__Exercise aim__
Read the records below and copy each line that contains "then".

Stored items
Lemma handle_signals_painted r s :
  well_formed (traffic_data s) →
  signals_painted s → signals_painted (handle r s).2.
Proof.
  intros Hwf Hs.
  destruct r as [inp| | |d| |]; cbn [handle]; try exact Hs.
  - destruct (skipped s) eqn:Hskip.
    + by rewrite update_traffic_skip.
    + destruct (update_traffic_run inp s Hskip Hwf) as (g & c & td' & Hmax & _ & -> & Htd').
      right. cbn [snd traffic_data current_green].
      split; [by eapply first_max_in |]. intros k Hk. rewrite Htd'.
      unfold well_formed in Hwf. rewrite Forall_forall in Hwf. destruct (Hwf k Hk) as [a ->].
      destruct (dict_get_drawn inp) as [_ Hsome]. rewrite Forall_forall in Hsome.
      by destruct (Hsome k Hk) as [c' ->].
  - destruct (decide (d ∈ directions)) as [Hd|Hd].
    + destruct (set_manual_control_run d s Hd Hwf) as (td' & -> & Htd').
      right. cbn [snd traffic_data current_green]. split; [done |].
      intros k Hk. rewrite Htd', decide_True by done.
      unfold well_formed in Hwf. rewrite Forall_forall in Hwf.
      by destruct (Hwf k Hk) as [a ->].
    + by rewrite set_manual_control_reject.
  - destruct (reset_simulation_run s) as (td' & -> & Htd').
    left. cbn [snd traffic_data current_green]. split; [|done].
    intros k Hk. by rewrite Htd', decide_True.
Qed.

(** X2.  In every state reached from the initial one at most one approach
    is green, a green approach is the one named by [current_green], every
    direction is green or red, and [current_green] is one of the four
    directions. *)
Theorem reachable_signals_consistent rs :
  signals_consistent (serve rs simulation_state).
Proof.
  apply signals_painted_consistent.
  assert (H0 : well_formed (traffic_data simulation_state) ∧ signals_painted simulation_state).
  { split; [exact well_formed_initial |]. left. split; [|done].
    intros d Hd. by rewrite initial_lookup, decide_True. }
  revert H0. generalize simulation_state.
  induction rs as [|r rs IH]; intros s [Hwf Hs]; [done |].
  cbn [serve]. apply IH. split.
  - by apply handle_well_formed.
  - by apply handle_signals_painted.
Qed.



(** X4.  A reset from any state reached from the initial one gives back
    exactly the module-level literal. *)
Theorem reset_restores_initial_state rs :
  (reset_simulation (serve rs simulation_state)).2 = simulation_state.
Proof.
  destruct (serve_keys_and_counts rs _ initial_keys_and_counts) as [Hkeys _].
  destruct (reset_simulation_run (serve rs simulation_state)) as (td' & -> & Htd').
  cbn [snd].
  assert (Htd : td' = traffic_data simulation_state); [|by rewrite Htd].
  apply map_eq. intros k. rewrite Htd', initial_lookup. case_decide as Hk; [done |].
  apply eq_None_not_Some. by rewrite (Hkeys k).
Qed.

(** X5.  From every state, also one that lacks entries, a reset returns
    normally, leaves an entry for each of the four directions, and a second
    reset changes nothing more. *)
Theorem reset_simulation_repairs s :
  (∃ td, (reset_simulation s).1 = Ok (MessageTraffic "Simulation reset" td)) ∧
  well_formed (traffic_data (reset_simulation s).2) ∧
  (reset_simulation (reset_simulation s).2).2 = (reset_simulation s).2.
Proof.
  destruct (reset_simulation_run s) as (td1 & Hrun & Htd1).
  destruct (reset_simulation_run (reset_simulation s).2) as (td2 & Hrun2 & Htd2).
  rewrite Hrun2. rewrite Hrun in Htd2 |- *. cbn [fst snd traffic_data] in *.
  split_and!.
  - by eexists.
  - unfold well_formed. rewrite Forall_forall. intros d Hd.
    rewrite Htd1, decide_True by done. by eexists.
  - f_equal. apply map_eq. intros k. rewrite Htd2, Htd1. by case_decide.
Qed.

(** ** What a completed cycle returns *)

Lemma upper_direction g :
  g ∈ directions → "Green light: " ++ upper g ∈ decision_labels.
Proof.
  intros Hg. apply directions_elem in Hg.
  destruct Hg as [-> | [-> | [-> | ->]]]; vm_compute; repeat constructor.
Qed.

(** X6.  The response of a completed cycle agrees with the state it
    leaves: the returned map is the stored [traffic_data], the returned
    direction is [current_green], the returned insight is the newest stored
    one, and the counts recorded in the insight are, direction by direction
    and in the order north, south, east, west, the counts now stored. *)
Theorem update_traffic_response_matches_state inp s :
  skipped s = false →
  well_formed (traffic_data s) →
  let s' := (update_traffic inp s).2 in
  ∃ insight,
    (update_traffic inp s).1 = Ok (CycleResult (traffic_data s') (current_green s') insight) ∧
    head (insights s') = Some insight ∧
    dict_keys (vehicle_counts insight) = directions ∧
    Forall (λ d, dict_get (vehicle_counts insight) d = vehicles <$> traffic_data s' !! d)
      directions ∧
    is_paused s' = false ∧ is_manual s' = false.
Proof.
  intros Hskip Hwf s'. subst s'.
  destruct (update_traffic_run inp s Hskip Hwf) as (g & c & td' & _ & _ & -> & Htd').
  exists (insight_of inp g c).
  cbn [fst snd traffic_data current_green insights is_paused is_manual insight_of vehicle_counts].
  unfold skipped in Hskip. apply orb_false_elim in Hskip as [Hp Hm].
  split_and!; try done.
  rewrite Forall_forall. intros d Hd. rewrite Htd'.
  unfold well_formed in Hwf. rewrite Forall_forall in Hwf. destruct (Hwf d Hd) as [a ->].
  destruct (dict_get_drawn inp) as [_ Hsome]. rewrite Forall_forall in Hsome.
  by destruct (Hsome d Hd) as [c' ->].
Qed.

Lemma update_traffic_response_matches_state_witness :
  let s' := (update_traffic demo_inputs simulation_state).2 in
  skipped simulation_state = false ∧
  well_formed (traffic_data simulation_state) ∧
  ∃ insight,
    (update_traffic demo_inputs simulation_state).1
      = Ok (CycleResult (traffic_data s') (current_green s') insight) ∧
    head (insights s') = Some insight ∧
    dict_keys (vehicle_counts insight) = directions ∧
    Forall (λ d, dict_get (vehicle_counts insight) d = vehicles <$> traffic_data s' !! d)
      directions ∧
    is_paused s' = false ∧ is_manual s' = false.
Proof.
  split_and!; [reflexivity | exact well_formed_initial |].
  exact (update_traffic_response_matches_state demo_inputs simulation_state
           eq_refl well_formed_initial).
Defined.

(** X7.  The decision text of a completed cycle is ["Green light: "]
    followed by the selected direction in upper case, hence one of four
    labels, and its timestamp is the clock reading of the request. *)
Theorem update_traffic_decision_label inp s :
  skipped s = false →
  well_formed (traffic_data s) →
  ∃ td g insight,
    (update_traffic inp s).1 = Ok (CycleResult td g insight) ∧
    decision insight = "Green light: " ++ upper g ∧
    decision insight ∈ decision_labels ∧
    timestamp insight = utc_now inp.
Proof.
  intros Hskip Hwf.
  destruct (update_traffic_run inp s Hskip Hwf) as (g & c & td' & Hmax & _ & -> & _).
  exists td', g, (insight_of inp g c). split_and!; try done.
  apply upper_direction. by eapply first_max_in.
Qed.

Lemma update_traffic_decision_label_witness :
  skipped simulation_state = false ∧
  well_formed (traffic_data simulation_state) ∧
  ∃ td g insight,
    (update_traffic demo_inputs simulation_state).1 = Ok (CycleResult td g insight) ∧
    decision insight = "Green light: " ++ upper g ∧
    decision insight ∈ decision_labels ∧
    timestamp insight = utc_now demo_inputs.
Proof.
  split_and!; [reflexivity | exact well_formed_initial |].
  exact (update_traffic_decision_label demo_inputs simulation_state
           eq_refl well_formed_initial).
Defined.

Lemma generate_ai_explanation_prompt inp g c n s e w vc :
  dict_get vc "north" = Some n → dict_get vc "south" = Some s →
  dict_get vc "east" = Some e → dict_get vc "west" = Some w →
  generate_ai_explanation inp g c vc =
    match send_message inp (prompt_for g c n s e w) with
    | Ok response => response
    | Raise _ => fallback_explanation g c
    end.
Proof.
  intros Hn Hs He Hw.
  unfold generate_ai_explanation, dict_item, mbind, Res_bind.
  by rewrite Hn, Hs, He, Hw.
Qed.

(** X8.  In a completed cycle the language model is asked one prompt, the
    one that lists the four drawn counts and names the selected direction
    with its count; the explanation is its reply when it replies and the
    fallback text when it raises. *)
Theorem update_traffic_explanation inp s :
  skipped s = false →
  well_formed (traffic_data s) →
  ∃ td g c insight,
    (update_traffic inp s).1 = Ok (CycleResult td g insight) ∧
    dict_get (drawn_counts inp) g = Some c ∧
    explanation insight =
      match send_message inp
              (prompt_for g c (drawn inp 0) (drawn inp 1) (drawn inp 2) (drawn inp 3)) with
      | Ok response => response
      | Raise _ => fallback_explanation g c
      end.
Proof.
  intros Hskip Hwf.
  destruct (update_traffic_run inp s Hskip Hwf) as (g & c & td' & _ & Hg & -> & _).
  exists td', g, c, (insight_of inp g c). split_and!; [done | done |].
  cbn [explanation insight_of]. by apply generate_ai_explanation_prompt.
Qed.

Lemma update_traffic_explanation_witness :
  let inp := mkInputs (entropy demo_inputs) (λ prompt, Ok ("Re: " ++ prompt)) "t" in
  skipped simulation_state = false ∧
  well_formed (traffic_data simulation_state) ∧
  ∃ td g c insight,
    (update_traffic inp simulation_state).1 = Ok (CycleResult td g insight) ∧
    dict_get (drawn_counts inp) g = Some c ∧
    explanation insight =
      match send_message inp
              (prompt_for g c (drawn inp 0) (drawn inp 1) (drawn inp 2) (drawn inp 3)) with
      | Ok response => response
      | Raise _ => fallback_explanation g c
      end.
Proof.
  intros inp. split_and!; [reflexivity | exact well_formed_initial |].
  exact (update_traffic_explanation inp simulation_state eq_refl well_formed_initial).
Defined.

* * *

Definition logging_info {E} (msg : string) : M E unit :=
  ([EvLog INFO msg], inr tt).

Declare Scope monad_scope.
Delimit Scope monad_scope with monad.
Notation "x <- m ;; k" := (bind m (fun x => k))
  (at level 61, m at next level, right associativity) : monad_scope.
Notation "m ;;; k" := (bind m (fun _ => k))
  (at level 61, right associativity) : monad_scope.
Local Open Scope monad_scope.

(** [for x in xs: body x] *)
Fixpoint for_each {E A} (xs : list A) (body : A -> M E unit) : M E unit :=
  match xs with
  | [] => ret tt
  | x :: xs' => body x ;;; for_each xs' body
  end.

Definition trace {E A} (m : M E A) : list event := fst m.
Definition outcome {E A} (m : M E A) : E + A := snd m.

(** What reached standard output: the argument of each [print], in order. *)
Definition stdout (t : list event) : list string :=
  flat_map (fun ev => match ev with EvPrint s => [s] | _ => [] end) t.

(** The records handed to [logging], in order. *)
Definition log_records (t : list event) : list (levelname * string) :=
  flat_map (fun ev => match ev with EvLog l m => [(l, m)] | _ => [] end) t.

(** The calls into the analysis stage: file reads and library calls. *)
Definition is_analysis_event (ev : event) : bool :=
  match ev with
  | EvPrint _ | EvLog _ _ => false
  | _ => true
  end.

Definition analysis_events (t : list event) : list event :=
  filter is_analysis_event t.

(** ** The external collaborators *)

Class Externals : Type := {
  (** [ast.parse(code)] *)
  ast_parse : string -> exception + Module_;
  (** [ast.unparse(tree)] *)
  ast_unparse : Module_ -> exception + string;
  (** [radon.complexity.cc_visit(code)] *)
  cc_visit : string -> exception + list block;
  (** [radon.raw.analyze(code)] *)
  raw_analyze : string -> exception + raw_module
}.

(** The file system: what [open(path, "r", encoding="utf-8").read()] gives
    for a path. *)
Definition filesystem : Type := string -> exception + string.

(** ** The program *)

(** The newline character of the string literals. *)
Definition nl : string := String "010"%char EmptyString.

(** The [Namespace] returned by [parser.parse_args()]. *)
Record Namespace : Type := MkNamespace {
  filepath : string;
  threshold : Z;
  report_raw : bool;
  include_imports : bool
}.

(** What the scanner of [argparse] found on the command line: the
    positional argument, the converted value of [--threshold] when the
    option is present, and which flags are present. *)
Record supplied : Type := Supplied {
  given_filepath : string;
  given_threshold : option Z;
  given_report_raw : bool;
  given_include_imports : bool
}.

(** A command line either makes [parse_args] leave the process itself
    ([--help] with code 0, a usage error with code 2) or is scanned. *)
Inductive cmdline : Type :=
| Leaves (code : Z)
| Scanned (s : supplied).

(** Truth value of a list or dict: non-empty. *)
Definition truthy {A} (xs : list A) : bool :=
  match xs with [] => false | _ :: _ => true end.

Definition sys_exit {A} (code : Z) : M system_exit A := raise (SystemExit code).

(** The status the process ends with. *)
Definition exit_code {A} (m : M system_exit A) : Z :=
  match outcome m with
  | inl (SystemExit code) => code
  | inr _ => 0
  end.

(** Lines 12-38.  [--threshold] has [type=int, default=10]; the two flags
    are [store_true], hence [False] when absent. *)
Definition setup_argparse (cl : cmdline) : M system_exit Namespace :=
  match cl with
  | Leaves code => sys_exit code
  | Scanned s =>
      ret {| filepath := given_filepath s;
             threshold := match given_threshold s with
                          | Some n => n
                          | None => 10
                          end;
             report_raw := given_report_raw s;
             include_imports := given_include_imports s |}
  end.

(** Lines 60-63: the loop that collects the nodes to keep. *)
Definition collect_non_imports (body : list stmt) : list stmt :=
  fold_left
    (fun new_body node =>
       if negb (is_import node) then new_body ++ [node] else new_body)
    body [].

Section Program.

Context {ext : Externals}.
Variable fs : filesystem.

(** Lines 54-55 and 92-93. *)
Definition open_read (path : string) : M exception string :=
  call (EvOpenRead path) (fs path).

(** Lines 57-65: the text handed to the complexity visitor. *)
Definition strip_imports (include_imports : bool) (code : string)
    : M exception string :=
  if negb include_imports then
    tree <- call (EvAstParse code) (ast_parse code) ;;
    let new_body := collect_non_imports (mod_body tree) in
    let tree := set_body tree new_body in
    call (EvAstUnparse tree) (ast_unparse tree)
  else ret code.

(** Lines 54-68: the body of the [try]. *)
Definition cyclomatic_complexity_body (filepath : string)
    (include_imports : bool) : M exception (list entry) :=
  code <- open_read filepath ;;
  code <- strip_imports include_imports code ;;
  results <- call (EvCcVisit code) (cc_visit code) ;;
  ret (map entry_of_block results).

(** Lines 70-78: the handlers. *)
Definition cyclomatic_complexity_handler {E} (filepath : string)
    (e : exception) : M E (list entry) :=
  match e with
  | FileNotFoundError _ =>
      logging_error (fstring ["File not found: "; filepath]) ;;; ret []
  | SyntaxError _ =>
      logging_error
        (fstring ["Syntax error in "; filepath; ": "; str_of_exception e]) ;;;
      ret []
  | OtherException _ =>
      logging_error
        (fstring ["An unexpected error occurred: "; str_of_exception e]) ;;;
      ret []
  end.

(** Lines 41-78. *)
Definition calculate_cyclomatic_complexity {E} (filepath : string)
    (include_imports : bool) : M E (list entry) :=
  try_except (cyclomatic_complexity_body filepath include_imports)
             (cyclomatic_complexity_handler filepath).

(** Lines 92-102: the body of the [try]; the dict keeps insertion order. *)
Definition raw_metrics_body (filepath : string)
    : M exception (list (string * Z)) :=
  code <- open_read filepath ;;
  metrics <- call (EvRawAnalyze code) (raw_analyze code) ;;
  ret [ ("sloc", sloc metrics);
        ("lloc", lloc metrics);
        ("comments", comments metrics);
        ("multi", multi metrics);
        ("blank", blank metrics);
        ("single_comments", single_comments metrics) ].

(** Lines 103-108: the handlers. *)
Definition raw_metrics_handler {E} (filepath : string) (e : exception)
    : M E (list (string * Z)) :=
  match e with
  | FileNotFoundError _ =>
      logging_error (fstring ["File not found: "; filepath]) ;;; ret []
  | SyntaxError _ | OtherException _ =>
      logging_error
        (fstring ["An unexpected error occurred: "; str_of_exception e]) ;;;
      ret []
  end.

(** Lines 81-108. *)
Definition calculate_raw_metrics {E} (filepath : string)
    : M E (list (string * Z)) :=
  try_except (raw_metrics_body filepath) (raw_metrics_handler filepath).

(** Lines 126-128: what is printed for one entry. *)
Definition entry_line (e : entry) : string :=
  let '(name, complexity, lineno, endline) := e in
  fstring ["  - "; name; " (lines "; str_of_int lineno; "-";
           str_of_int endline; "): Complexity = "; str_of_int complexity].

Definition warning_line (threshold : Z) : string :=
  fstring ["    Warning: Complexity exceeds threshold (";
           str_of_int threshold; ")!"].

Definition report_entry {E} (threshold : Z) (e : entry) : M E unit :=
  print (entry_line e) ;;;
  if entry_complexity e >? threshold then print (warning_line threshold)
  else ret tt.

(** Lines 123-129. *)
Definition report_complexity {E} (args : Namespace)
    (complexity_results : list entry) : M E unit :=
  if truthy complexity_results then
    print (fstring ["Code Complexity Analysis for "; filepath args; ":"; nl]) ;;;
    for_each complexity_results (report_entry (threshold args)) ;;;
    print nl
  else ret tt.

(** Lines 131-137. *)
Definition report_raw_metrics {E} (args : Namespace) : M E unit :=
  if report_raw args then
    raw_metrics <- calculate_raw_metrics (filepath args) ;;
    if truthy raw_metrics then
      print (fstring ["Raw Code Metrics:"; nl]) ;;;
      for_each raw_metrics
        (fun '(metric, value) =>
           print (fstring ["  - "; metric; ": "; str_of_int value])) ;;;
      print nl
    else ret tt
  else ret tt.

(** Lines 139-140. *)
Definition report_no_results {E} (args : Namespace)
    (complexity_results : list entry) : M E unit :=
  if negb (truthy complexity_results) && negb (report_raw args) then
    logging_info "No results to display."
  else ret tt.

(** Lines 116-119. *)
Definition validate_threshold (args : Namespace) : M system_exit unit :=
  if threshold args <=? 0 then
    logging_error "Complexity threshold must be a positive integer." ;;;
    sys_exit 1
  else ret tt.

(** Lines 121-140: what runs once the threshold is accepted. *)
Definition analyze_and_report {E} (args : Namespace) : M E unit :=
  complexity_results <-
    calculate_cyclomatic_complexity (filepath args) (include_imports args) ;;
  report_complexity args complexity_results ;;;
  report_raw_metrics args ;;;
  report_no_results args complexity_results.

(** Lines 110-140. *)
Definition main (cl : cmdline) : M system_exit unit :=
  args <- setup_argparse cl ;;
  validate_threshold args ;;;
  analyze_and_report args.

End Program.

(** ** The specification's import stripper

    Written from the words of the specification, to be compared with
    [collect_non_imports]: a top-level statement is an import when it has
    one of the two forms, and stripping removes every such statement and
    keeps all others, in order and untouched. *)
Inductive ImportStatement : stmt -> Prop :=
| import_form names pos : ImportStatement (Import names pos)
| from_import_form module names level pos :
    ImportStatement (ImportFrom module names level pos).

--

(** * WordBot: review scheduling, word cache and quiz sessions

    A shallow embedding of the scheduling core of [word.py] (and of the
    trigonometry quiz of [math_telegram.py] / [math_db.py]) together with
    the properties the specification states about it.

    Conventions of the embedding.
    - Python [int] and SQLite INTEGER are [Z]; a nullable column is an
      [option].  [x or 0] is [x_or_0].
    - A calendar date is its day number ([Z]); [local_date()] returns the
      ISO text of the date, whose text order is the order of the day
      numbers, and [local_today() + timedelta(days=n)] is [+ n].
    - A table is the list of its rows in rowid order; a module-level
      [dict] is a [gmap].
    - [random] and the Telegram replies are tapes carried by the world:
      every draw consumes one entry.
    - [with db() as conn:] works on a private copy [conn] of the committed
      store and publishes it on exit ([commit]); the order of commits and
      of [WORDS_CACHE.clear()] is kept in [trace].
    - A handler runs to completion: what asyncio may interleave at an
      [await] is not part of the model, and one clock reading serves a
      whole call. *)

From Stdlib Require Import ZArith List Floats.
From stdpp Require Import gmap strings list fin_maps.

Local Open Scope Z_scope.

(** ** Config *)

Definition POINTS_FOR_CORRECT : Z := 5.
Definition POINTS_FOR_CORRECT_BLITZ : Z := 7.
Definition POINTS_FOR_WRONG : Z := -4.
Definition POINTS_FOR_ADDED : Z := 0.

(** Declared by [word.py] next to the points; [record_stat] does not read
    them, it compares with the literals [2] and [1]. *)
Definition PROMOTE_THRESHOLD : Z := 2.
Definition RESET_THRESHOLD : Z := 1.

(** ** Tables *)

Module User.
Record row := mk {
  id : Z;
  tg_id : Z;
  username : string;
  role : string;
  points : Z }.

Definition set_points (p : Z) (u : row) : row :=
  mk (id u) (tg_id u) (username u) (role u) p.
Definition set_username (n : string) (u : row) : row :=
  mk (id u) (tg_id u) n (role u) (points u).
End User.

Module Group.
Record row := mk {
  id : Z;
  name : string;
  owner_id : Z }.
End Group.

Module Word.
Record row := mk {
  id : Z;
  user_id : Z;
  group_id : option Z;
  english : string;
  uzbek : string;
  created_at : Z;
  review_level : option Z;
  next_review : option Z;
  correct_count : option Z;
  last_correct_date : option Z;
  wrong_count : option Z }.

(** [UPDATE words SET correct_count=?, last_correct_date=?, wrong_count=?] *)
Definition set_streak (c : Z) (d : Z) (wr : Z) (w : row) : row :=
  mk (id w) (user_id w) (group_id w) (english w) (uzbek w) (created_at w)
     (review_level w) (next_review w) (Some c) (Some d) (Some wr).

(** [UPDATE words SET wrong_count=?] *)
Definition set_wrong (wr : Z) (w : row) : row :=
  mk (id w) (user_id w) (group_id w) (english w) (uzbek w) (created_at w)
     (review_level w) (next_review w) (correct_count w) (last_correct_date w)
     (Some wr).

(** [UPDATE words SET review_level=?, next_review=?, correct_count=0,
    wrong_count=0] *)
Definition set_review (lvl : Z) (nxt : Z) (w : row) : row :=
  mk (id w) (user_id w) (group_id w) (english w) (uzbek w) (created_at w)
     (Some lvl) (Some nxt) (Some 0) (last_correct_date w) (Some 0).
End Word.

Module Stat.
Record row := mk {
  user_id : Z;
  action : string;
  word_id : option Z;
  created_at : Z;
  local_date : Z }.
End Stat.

__Finished task__
       if negb (is_import node) then new_body ++ [node] else new_body)
  if negb include_imports then
  if entry_complexity e >? threshold then print (warning_line threshold)
  if truthy complexity_results then
  if report_raw args then
    if truthy raw_metrics then
  if negb (truthy complexity_results) && negb (report_raw args) then
  if threshold args <=? 0 then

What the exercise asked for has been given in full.